狂おしいほどに、抱きしめて〜エリート社長と蕩けるような甘い蜜愛〜
いきなりの提案に、栗花落は硬直してしまう。
(一緒に住む? それって、同棲……?)

「いいだろう? 栗花落も、ここが気に入ったんだよな?」

「え、と……。そうです、けど……」

悩む栗花落に追い打ちをかけるように、翔は言葉を重ねていく。

「一緒に暮そう。俺が必ず、栗花落を幸せにするから」

「……幸せに?」

翔は迷うことなく頷いてみせる。

「ああ。そうだ。俺は、栗花落と一緒に幸せになりたい」

彼の真剣な眼差しを見ていたら、栗花落の胸がトクンと、大きく脈を打った。

「い、いいんですか? 私がここに住んでも」
「もちろん。そのために、このマンションを購入したんだから」

栗花落は、改めて周囲を見渡す。
綺麗に飾られた食器棚、テレビ台の上には大切に育てているのだろう観葉植物がある。
きっと、翔はマメな人間なのだろう。掃除も毎日欠かさずやっているのかもしれない。
外から見える景色はとても綺麗で、まるでホテルの最上階のスイートルームに宿泊しているような気分だ。

(こんなにも素敵な場所で、翔さんと二人きり)

そんな未来を、栗花落は想像してみる。
仕事から帰って、彼のために夕飯を作る。

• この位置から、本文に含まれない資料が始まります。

(** * The status endpoint of the dashboard: [src/app/api/progress/route.ts]

    The route module keeps one status record.  [GET] hands the current
    record to the dashboard, [POST] lets the automation process overwrite
    it.  The record lives in the external key-value store when the two KV
    credentials are configured and in the module variable [fallbackStore]
    otherwise.

    The handlers are embedded as computations of a small monad that threads
    the process and backend state, can throw, and records the backend calls
    and console lines it makes.  JavaScript values, truthiness, the
    [||] / [&&] operators and the passage of a value through JSON are
    modelled as far as the handlers use them. *)

From stdpp Require Import gmap strings list fin_maps.

Local Open Scope string_scope.
Set Warnings "-register-all".

(** ** JavaScript values *)

Module JS.

(** A number as [JSON.parse] yields it: a finite double,
    [mantissa * 2 ^ exponent], or, for a literal beyond the range of a
    double such as [1e400], an infinity.  The handlers test numbers for
    truthiness only, which tells zero from the rest, and pass them through
    JSON, which tells the finite from the infinite. *)
Inductive number :=
| Number (mantissa exponent : Z)
| Infinity (negative : bool).

(** The values [request.json()] can yield, plus [undefined], the result of
    reading a property that is not there.  Object members are kept in
    source order. *)
Inductive value :=
| VUndefined
| VNull
| VBool (b : bool)
| VNumber (n : number)
| VString (s : string)
| VArray (items : list value)
| VObject (members : list (string * value)).

(** ToBoolean. *)
Definition truthy (v : value) : bool :=
  match v with
  | VUndefined | VNull => false
  | VBool b => b
  | VNumber (Number mantissa _) => negb (mantissa =? 0)%Z
  | VNumber (Infinity _) => true
  | VString s => negb (String.eqb s "")
  | VArray _ | VObject _ => true
  end.

(** [a || b] and [a && b] on values. *)
Definition or (a b : value) : value := if truthy a then a else b.
Definition and (a b : value) : value := if truthy a then b else a.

帰ってきた彼を玄関で迎えて、思い切りハグをするのだ。
そして、一緒にご飯を食べて、翔と一緒に片づけをしてから、映画やドラマを観賞する。
互いに感想を言い合って、目を合わせて笑い合う。
そして……夜になれば、同じベッドで同じ時を過ごす。

「私……寝相悪いですよ?」
「ハハッ。それも、可愛いな」

翔に笑い飛ばされて、栗花落も笑った。

「料理は、濃い味が好きです」
「俺もだよ。栗花落と一緒に食べるご飯なら、正直なんだっていいけど」

「ブロッコリーとアスパラガスは、食卓に出てきません」
「嫌いなのか? 食べたくなったら、レストランで食べるよ」

(そうやって……なんでも笑顔で、受け止めてくれるのね)

「会社から疲れて帰ってきたら、愚痴も言っちゃうかも」
「俺で良ければ、なんでも話を聞くよ」

「……私、翔さんが思うよりずっと、普通の人間ですよ?」
翔は頷いた。

「それでも、俺にとっては特別な人だよ。栗花落は」

トクン────。
その言葉は、素直に嬉しかった。